* [Prompt]: Only one stretch of the data below is needed. Output the lines from the one with "- intros count" up to and including the one with "split; cbn [max_children", exactly as they stand.

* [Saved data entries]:
Lemma tree_walk_all Q d count depth tokens n n' :
  tree_all Q n → tree_walk d count depth tokens n = Some n' → tree_all Q n'.
Proof.
  revert depth n. induction tokens as [|token tokens IH]; intros depth n Ht Hw; simpl in Hw; [by injection Hw as <-|].
  destruct (_ || _); [by injection Hw as <-|]. destruct n as [ch ids]. cbn [node_children] in Hw.
  destruct (child_get token ch) as [c|] eqn:E1; [eapply IH; [by eapply tree_all_child|done]|].
  destruct (child_get param_str ch) as [c|] eqn:E2; [eapply IH; [by eapply tree_all_child|done]|done].
Qed.

Lemma tree_all_here Q n : tree_all Q n → Q n.
Proof. by intros []. Qed.

Lemma count_key_inj n m : count_key n = count_key m → n = m.
Proof. by intros E%str_inj%(inj pretty). Qed.

Section Laws.
Context {HO : HashOrder} {HL : HashOrderLaws}.

Lemma collect_all max P n : tree_all (node_ok max P) n → Forall P (collect_cluster_ids n).
Proof.
  induction n as [ch ids IH] using Node_ind. intros Ht. inversion Ht as [? ? [_ Hids] Hch]; subst.
  cbn [collect_cluster_ids]. apply Forall_app. split; [done|]. apply Forall_concat.
  rewrite (traverse_permutation _ _). clear Ht Hids.
  induction ch as [|[k n] ch IHch]; [constructor|]. apply Forall_cons_iff in IH as [Hn IH].
  constructor; [apply Hn, (Hch k); by left|]. apply IHch; [done|]. intros k' n' Hin. apply (Hch k'). by right.
Qed.

(** *** The invariant *)

(** [tpl] is a template of [tokens]. *)
Definition covers (tpl tokens : list word) : Prop := Forall2 (λ t x, t = param_str ∨ t = x) tpl tokens.

Definition in_group (cs : gmap Z LogCluster) (count : nat) (id : Z) : Prop :=
  ∃ c, cs !! id = Some c ∧ length (template_tokens c) = count.

Definition layer_ok (d : Drain) (cs : gmap Z LogCluster) (k : word) (n : Node) : Prop :=
  ∃ count, k = count_key count ∧ tree_all (node_ok (max_children d) (in_group cs count)) n.

Record drain_inv (d : Drain) (hist : list (list word * Z)) : Prop := {
  di_max : 1 ≤ max_children d;
  di_root : ∀ k n, child_get k (node_children (root d)) = Some n → layer_ok d (clusters d) k n;
  di_next : ∀ id c, clusters d !! id = Some c → id ≤ next_id d;
  di_hist : ∀ tokens cid, (tokens, cid) ∈ hist → ∃ c, clusters d !! cid = Some c ∧ covers (template_tokens c) tokens;
  di_size : ∀ id c, clusters d !! id = Some c → cluster_size c = len (filter (λ h, h.2 = id) hist) ∧ 0 < cluster_size c;
}.

Lemma create_template_length tokens tpl :
  length tpl = length tokens → length (create_template tokens tpl) = length tokens.
Proof. intros E. unfold create_template. rewrite length_fmap, length_zip. lia. Qed.

Lemma create_template_covers tokens tpl :
  length tpl = length tokens →
  covers (create_template tokens tpl) tokens ∧
  ∀ old, covers tpl old → covers (create_template tokens tpl) old.
Proof.
  unfold covers, create_template. revert tpl. induction tokens as [|x tokens IH]; intros [|t tpl] E; try done.
  injection E as E. destruct (IH tpl E) as [H1 H2]. cbn [zip zip_with fmap list_fmap]. split.
  - constructor; [|done]. case_decide; [by right|by left].
  - intros old Ho. inversion Ho as [|? y ? old' Hy Ho']; subst. constructor; [|by apply H2].
    case_decide; [|by left]. destruct Hy; [by left|by right].
Qed.

Lemma layer_ok_mono d d' cs cs' k n :
  max_children d' = max_children d →
  (∀ count id, in_group cs count id → in_group cs' count id) → layer_ok d cs k n → layer_ok d' cs' k n.
Proof.
  intros Em Hcs (count & -> & Ht). exists count. split; [done|]. rewrite Em.
  eapply tree_all_impl; [|exact Ht]. intros m [Hr Hf]. split; [done|]. eapply Forall_impl; [|exact Hf]. auto.
Qed.

Lemma find_cluster_group d hist tokens cid :
  drain_inv d hist → find_cluster d tokens = Some cid →
  in_group (clusters d) (length tokens) cid.
Proof.
  intros Hinv.
  assert (∀ n, child_get (count_key (length tokens)) (node_children (root d)) = Some n →
    tree_all (node_ok (max_children d) (in_group (clusters d) (length tokens))) n) as Hlay.
  { intros n Hn. destruct (di_root _ _ Hinv _ _ Hn) as (count & E & Ht).
    by rewrite (count_key_inj _ _ E). }
  unfold find_cluster. destruct (tree_search d tokens) as [c|] eqn:Es.
  - intros [= ->]. unfold tree_search in Es.
    destruct (child_get (count_key (length tokens)) _) as [first|]; [|done]. specialize (Hlay first eq_refl).
    destruct (Nat.eqb (length tokens) 0).
    + destruct (tree_all_here _ _ Hlay) as [_ Hf]. destruct first as [ch [|id ids]]; [done|]. simpl in *.
      injection Es as ->. by apply Forall_cons_iff in Hf as [? _].
    + destruct (tree_walk _ _ _ _ _) as [n|] eqn:Ew; [|done].
      destruct (tree_all_here _ _ (tree_walk_all _ _ _ _ _ _ _ Hlay Ew)) as [_ Hf].
      apply fast_match_elem in Es as [Hin _]. rewrite list.Forall_forall in Hf. by apply Hf.
  - intros [Hin _]%fast_match_elem. unfold get_cluster_ids_for_seq_len in Hin.
    destruct (child_get _ _) as [first|] eqn:Ef; [|by apply elem_of_nil in Hin].
    pose proof (collect_all _ _ _ (Hlay first eq_refl)) as Hf. rewrite list.Forall_forall in Hf. by apply Hf.
Qed.

Lemma filter_snoc_ids (hist : list (list word * Z)) tokens cid id :
  len (filter (λ h, h.2 = id) (hist ++ [(tokens, cid)])) =
    len (filter (λ h, h.2 = id) hist) + (if decide (cid = id) then 1 else 0).
Proof. rewrite list.filter_app, len_app, filter_cons, filter_nil. simpl. by case_decide. Qed.

Lemma in_group_insert cs cid c c' count id :
  cs !! cid = Some c → length (template_tokens c') = length (template_tokens c) →
  in_group cs count id → in_group (<[cid := c']> cs) count id.
Proof.
  intros Hc El (c0 & H0 & Hl). destruct (decide (id = cid)) as [->|Hne].
  - exists c'. rewrite lookup_insert_eq. split; [done|]. congruence.
  - exists c0. by rewrite lookup_insert_ne.
Qed.

Lemma add_known d hist tokens cid id tpl size :
  drain_inv d hist → clusters d !! cid = Some (mkCluster id tpl size) → length tpl = length tokens →
  drain_inv (set_clusters (<[cid := mkCluster id (create_template tokens tpl) (size + 1)]> (clusters d)) d)
    (hist ++ [(tokens, cid)]).
Proof.
  intros [Hm Hr Hn Hh Hs] Hc El. destruct (create_template_covers tokens tpl El) as [Hcov Hold].
  split; cbn [set_clusters max_children root clusters next_id]; [done| | | |].
  - intros k n Hk. eapply layer_ok_mono; [done| |by apply Hr]. intros count x.
    apply (in_group_insert _ _ (mkCluster id tpl size)); [done|]. cbn [template_tokens].
    by rewrite create_template_length.
  - intros x c Hx. destruct (decide (x = cid)) as [->|Hne]; [by eapply Hn|].
    rewrite lookup_insert_ne in Hx by done. by eapply Hn.
  - intros ts x [Hin|E%list_elem_of_singleton]%elem_of_app.
    + destruct (Hh _ _ Hin) as (c & Hx & Hcv). destruct (decide (x = cid)) as [->|Hne].
      * eexists. rewrite lookup_insert_eq. split; [done|]. simplify_eq. by apply Hold.
      * exists c. by rewrite lookup_insert_ne.
    + injection E as -> ->. eexists. by rewrite lookup_insert_eq.
  - intros x c Hx. rewrite filter_snoc_ids. destruct (decide (x = cid)) as [->|Hne].
    + rewrite lookup_insert_eq in Hx. injection Hx as <-. rewrite decide_True by done. cbn [cluster_size].
      destruct (Hs _ _ Hc) as [E Hp]. cbn [cluster_size] in *. lia.
    + rewrite lookup_insert_ne in Hx by done. rewrite decide_False by done.
      destruct (Hs _ _ Hx). lia.
Qed.

Lemma fresh_not_in d hist id c : drain_inv d hist → clusters d !! id = Some c → id ≠ next_id d + 1.
Proof. intros Hinv Hid%(di_next _ _ Hinv). lia. Qed.

Lemma add_tree d hist tokens cs :
  drain_inv d hist →
  (∀ count id, in_group (clusters d) count id → in_group cs count id) →
  in_group cs (length tokens) (next_id d + 1) →
  ∃ root', add_to_prefix_tree d (mkCluster (next_id d + 1) tokens 1) = Some root' ∧
    ∀ k n, child_get k (node_children root') = Some n → layer_ok d cs k n.
Proof.
  intros [Hm Hr Hn Hh Hs] Hcs Hid. unfold add_to_prefix_tree. cbn [template_tokens cluster_id].
  set (key := count_key (length tokens)). set (max := max_children d) in *.
  assert (tree_all (node_ok max (in_group cs (length tokens))) (default (mkNode [] []) (child_get key (node_children (root d)))))
    as Hfirst.
  { destruct (child_get key _) as [n|] eqn:E; simpl; [|by apply tree_all_empty].
    destruct (layer_ok_mono d d _ cs _ _ eq_refl Hcs (Hr _ _ E)) as (count & Ek & Ht).
    by rewrite (count_key_inj (length tokens) count Ek). }
  assert (∃ n', (if Nat.eqb (length tokens) 0
    then Some (mkNode (node_children (default (mkNode [] []) (child_get key (node_children (root d))))) [next_id d + 1])
    else insert_path d (next_id d + 1) (len tokens) 1 tokens (default (mkNode [] []) (child_get key (node_children (root d)))))
      = Some n' ∧ tree_all (node_ok max (in_group cs (length tokens))) n') as (n' & -> & Hn').
  { destruct (Nat.eqb _ _); [|by apply insert_path_ok]. eexists. split; [done|].
    destruct (default _ _) as [ch ids]. inversion Hfirst as [? ? [Hroom _] Hch]; subst.
    constructor; [|done]. split; [done|]. by constructor. }
  eexists. split; [done|]. intros k n. cbn [node_children]. rewrite child_get_set. case_decide as Ek.
  - intros [= <-]. by exists (length tokens).
  - intros Hk%Hr. by eapply layer_ok_mono.
Qed.

Lemma add_fresh d hist tokens :
  drain_inv d hist →
  let id := next_id d + 1 in
  ∃ root', add_to_prefix_tree d (mkCluster id tokens 1) = Some root' ∧
    drain_inv (mkDrain (max_node_depth d) (sim_th d) (max_children d) root' (extra_delimiters d)
                 (parametrize_numeric_tokens d) (<[id := mkCluster id tokens 1]> (clusters d)) id)
      (hist ++ [(tokens, id)]).
Proof.
  intros Hinv id. pose proof (fresh_not_in d hist) as Hfr.
  destruct (add_tree d hist tokens (<[id := mkCluster id tokens 1]> (clusters d)) Hinv) as (root' & Hadd & Hroot).
  - intros count x (c & Hx & Hl). exists c. rewrite lookup_insert_ne; [done|]. intros E. by eapply Hfr; eauto.
  - eexists. by rewrite lookup_insert_eq.
  - exists root'. split; [done|]. destruct Hinv as [Hm Hr Hn Hh Hs] eqn:EH. clear EH.
    split; cbn [max_children root clusters next_id]; [done|exact Hroot| | |].
    + intros x c Hx. destruct (decide (x = id)) as [->|Hne]; [done|]. rewrite lookup_insert_ne in Hx by done.
      specialize (Hn _ _ Hx). lia.
    + intros ts x [Hin|E%list_elem_of_singleton]%elem_of_app.
      * destruct (Hh _ _ Hin) as (c & Hx & Hcv). exists c. rewrite lookup_insert_ne; [done|].
        intros E. specialize (Hn _ _ Hx). lia.
      * injection E as -> ->. eexists. rewrite lookup_insert_eq. split; [done|].
        apply Forall2_same_length_lookup_2; [done|]. intros i a b Ha Hb. right. simpl in Ha. congruence.
    + intros x c Hx. rewrite filter_snoc_ids. destruct (decide (x = id)) as [->|Hne].
      * rewrite lookup_insert_eq in Hx. injection Hx as <-. rewrite decide_True by done. cbn [cluster_size].
        assert (filter (λ h, h.2 = id) hist = []) as ->; [|done].
        apply list_filter_false. intros [ts y] Hin E. simpl in E. subst y.
        destruct (Hh _ _ Hin) as (c & Hc & _). specialize (Hn _ _ Hc). lia.
      * rewrite lookup_insert_ne in Hx by done. rewrite decide_False by done.
      destruct (Hs _ _ Hx). lia.
Qed.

* [Final answer]:
  - intros count x (c & Hx & Hl). exists c. rewrite lookup_insert_ne; [done|]. intros E. by eapply Hfr; eauto.
  - eexists. by rewrite lookup_insert_eq.
  - exists root'. split; [done|]. destruct Hinv as [Hm Hr Hn Hh Hs] eqn:EH. clear EH.
    split; cbn [max_children root clusters next_id]; [done|exact Hroot| | |].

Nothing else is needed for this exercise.